The Question of 'Liking the Unavailable'

Later that December an issue of Insight Magazine was issued with this subtitle: "True Love: Liking the Unavailable." "True Love" was a section at the end of every issue where teenagers around the country would ask questions about relationships, crushes, and a number of different things and have their questions answered. In this particular issue, the question read, "'I work with a girl whom I really like. Unfortunately, I recently found out that she is dating someone else. Now I feel very guilty because I am attracted to some other person's girlfriend. I don't know what to do. Please help.' - Anonymous" (15). As you can probably guess by the question, it was sent in by me. This was the answer I received:
I know that many people out there may be screaming 'Go for it! She's not married.' The too-used and too-familiar phrase 'All is fair in love' may be flowing out the lips of others ... But (yep, you knew it was coming) what is often disregarded is the story of the poor guy or girl on the other side of the coin, the 'pesky little significant other' who feels like they've been run over by a freight train ... In your situation, should you feel guilty about being attracted to this girl? No, it's natural. However, the situation being what it is should give you pause before you become too involved with her ... Will hurt feelings be inevitable? Perhaps. It comes with the territory. However the difference comes in the fact that you would not be the one to help contribute to those hurt feelings if you just keep your boundaries and be respectful of the relationship this girl has with her man. No matter how you slice it, this girl, though not married,  has someone who is counting on her to keep her word and respect the arrangement they have together. If you care about her, why put her in such a dilemma? ... As I said, you are attracted to her, and it's natural, but keep your boundaries. If you can be her friend and keep your boundaries, then by all means, carry on as friends, but be warned. It can be extremely, extremely hard to separate romantic feelings from a platonic friendship. So if you can't handle it, just keep it a professional work relationship. If her relationship isn't meant to last, and if she feels that there better fits for her guy-wise than her current beau, the relationship will come to a close on its own, not because you pushed it over the edge. God bless you in your task ahead ... I'm praying for you (15).

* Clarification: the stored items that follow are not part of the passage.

(* ===== verification/FlightTheorems.v ===== *)
(** Invariants of the Flight SQL ingress (FlightStore) over every interleaving of
    requests, reaps and reloads. *)

From Stdlib Require Import Strings.Byte.
From stdpp Require Import prelude gmap strings list fin_maps.
From Stdlib Require Import ZArith Lia.
From S2P Require Import Prelude GoText SqlScan ErrorCodes Auth ConfigStore FlightStream FlightSession FlightStore.

Open Scope string_scope.
Open Scope list_scope.
Open Scope Z_scope.

(** * Cases of a step *)

Ltac isplit H :=
  unfold auth_step, answer in H;
  cbn [tnext token_next boot_next rpc_next] in H; cbv zeta in H;
  repeat (match type of H with
          | context [match ?x with _ => _ end] =>
              lazymatch x with
              | context [match _ with _ => _ end] => fail
              | _ => destruct x eqn:?
              end
          end; cbn beta iota in H; try discriminate H);
  cbn [mbind option_bind] in H;
  try (injection H as <- <-).

Section rule.
Context `{HB : Bcrypt} `{HU : UnicodeCase} `{HW : Worker} (dep : deployment) (cfg : settings) (P : ConfigStore → Prop).

(** What an event other than a goroutine's step does to the world. *)
Inductive outside (w : ingress) : ingress → Prop :=
  | outside_time d : 0 ≤ d → outside w (with_now (i_now w + d) w)
  | outside_config cs : P cs → outside w (with_config cs w)
  | outside_drain : outside w (SetDraining w)
  | outside_stack org : i_managers w !! org = None →
      outside w (with_provider (<[org := {| m_nextPID := 1000; m_live := ∅ |}]> (i_managers w)) (i_userOrg w) (i_pidSession w) w)
  | outside_pid org m : i_managers w !! org = Some m →
      outside w (with_provider (<[org := {| m_nextPID := wrap_s 32 (m_nextPID m + 1); m_live := m_live m |}]> (i_managers w))
                   (i_userOrg w) (i_pidSession w) w).

Context (I : ingress → list thread → Prop).
Hypothesis I_perm : ∀ w ts ts', ts ≡ₚ ts' → I w ts → I w ts'.
Hypothesis I_start : ∀ now rl cs durable, P cs → I (world (start now rl cs durable)) [].
Hypothesis I_run : ∀ o t w rest w' t', I w (t :: rest) → tnext dep cfg o t w = Some (w', t') → I w' (t' :: rest).
Hypothesis I_outside : ∀ w w' ts, outside w w' → I w ts → I w' ts.
Hypothesis I_call : ∀ rq w ts, I w ts → I w (TRequest rq :: ts).
Hypothesis I_reap : ∀ w ts, I w ts → I w (TReap :: ts).

Lemma ingress_invariant S : reachable dep cfg P S → I (world S) (threads S).
Proof using All.
  induction 1 as [now rl cs durable HP|S e S' HS IH HP Hstep]; [by apply I_start|].
  destruct e as [i o|rq| |d|cs| |org|org]; cbn in Hstep.
  - destruct (threads S !! i) as [t|] eqn:Et; [|done]. cbn in Hstep.
    destruct (tnext dep cfg o t (world S)) as [[w' t']|] eqn:En; [|done]. cbn in Hstep. injection Hstep as <-. cbn.
    pose proof (take_drop_middle _ _ _ Et) as Hts.
    eapply I_perm; [|eapply (I_run o t (world S) (take i (threads S) ++ drop (Datatypes.S i) (threads S))); [|exact En]].
    + rewrite insert_take_drop by (by eapply lookup_lt_Some). apply Permutation_middle.
    + eapply I_perm; [|exact IH]. rewrite <- Hts at 1. symmetry. apply Permutation_middle.
  - injection Hstep as <-. cbn. eapply I_perm; [apply Permutation_cons_append|]. by apply I_call.
  - injection Hstep as <-. cbn. eapply I_perm; [apply Permutation_cons_append|]. by apply I_reap.
  - case_bool_decide; [|done]. injection Hstep as <-. by eapply I_outside; [constructor|].
  - injection Hstep as <-. eapply I_outside; [|done]. constructor. by apply HP.
  - injection Hstep as <-. by eapply I_outside; [constructor|].
  - destruct (i_managers (world S) !! org) eqn:Em; [done|]. injection Hstep as <-. by eapply I_outside; [constructor|].
  - destruct (i_managers (world S) !! org) eqn:Em; [|done]. cbn in Hstep. injection Hstep as <-. by eapply I_outside; [by constructor|].
Qed.
End rule.

(** * What a step does to the sessions *)

(** A session keeps who it is; only its work changes. *)
Definition same_session (s s' : flightClientSession) : Prop :=
  fs_pid s' = fs_pid s ∧ fs_token s' = fs_token s ∧ fs_username s' = fs_username s ∧ fs_org s' = fs_org s.

#[export] Instance same_session_preorder : PreOrder same_session.
Proof. split; [done|]. unfold same_session. intros a b c. intuition congruence. Qed.

(** What the worker is asked changes neither the session nor its transaction. *)
Lemma exec_same `{Worker} q s e s' : execWithRecoveryLocked q s = (e, s') →
  same_session s s' ∧ fs_activeTxn s' = fs_activeTxn s ∧ fs_txns s' = fs_txns s ∧ fs_opMu s' = fs_opMu s.
Proof.
  unfold execWithRecoveryLocked, execLocked. cbv zeta.
  repeat (match goal with |- context [match ?x with _ => _ end] =>
            lazymatch x with context [match _ with _ => _ end] => fail | _ => destruct x end end; cbn);
    intros [= <- <-]; done.
Qed.

(** At most one transaction is open, and the flag says whether one is. *)
Definition txn_ok (s : flightClientSession) : Prop :=
  if fs_activeTxn s then ∃ k, fs_txns s = {[ k ]} else fs_txns s = ∅.

(** A step of work on a session: who it is, its transaction invariant and its lock stay. *)
Definition works (s s' : flightClientSession) : Prop :=
  same_session s s' ∧ (txn_ok s → txn_ok s') ∧ fs_opMu s' = fs_opMu s.

#[export] Instance works_preorder : PreOrder works.
Proof.
  split; [intros s; unfold works; by auto|]. intros a b c (H1 & H2 & H3) (H4 & H5 & H6).
  split; [by etrans|]. split; [auto|congruence].
Qed.

Lemma works_begin `{Worker} s r s' : beginTransaction s = (r, s') → works s s'.
Proof.
  unfold beginTransaction. destruct (fs_activeTxn s) eqn:Ea; [by intros [= <- <-]|].
  destruct (execWithRecoveryLocked _ s) as [e s1] eqn:E. apply exec_same in E as (Es & Eact & Etx & Emu).
  destruct e; [|cbn]; intros [= <- <-]; (split; [done|]); unfold txn_ok; cbn; rewrite ?Eact, ?Etx, Ea; [done|].
  split; [|done]. intros ->. eexists. by rewrite (right_id_L ∅ (∪)).
Qed.

Lemma works_end `{Worker} k a s r s' : endTransaction k a s = (r, s') → works s s'.
Proof.
  unfold endTransaction. destruct (negb (fs_activeTxn s) || negb (hasTxn k s)) eqn:Eg; [by intros [= <- <-]|].
  apply orb_false_iff in Eg as [Ea Et]. apply negb_false_iff in Ea, Et. unfold hasTxn in Et. apply bool_decide_eq_true in Et.
  assert (∀ s1, same_session s s1 → fs_txns s1 = fs_txns s → fs_opMu s1 = fs_opMu s →
    works s (set_txns false (fs_txns s1 ∖ {[k]}) s1)) as Hclose.
  { intros s1 Es Etx Emu. split; [done|]. split; [|done]. unfold txn_ok. cbn. rewrite Ea, Etx.
    intros [k' E]. rewrite E in Et |- *. set_solver. }
  assert (∀ s1, same_session s s1 → fs_activeTxn s1 = fs_activeTxn s → fs_txns s1 = fs_txns s → fs_opMu s1 = fs_opMu s → works s s1) as Hkeep.
  { intros s1 Es Eact Etx Emu. split; [done|]. split; [|done]. unfold txn_ok. by rewrite Eact, Etx. }
  destruct a.
  1,2: destruct (execWithRecoveryLocked _ s) as [e s1] eqn:E; apply exec_same in E as (Es & Eact & Etx & Emu);
    destruct e; intros [= <- <-]; [by apply Hkeep|by apply Hclose].
  unfold execLocked. intros [= <- <-]. by apply (Hclose (set_work (fs_sent s ++ ["ROLLBACK"]) (fs_counter s) (fs_streams s) (fs_opMu s) s)).
Qed.

Lemma works_exec `{Worker} q s e s' : execWithRecoveryLocked q s = (e, s') → works s s'.
Proof.
  intros (Es & Ea & Et & Em)%exec_same. split; [done|]. split; [|done]. unfold txn_ok. by rewrite Ea, Et.
Qed.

I thought about what the author had to say and it made sense. The last thing I ever wanted to do was put Rash through any kind of dilemma. I decided right then that I would try my hardest being content as her friend. And if that didn't work, as painful as it was to think about, I would have to step back even further and become that one guy she worked with once. Whatever happened, I knew one thing for sure: she could never, never know how I felt about her. Unfortunately, due to unforeseen circumstances beyond my control, "never" would become "soon."

 Work Cited
Taylor-Mduba, Tiffany S. "True Love: Liking the Unavailable." Insight Magazine. 15 Dec. 2012: 15. Print.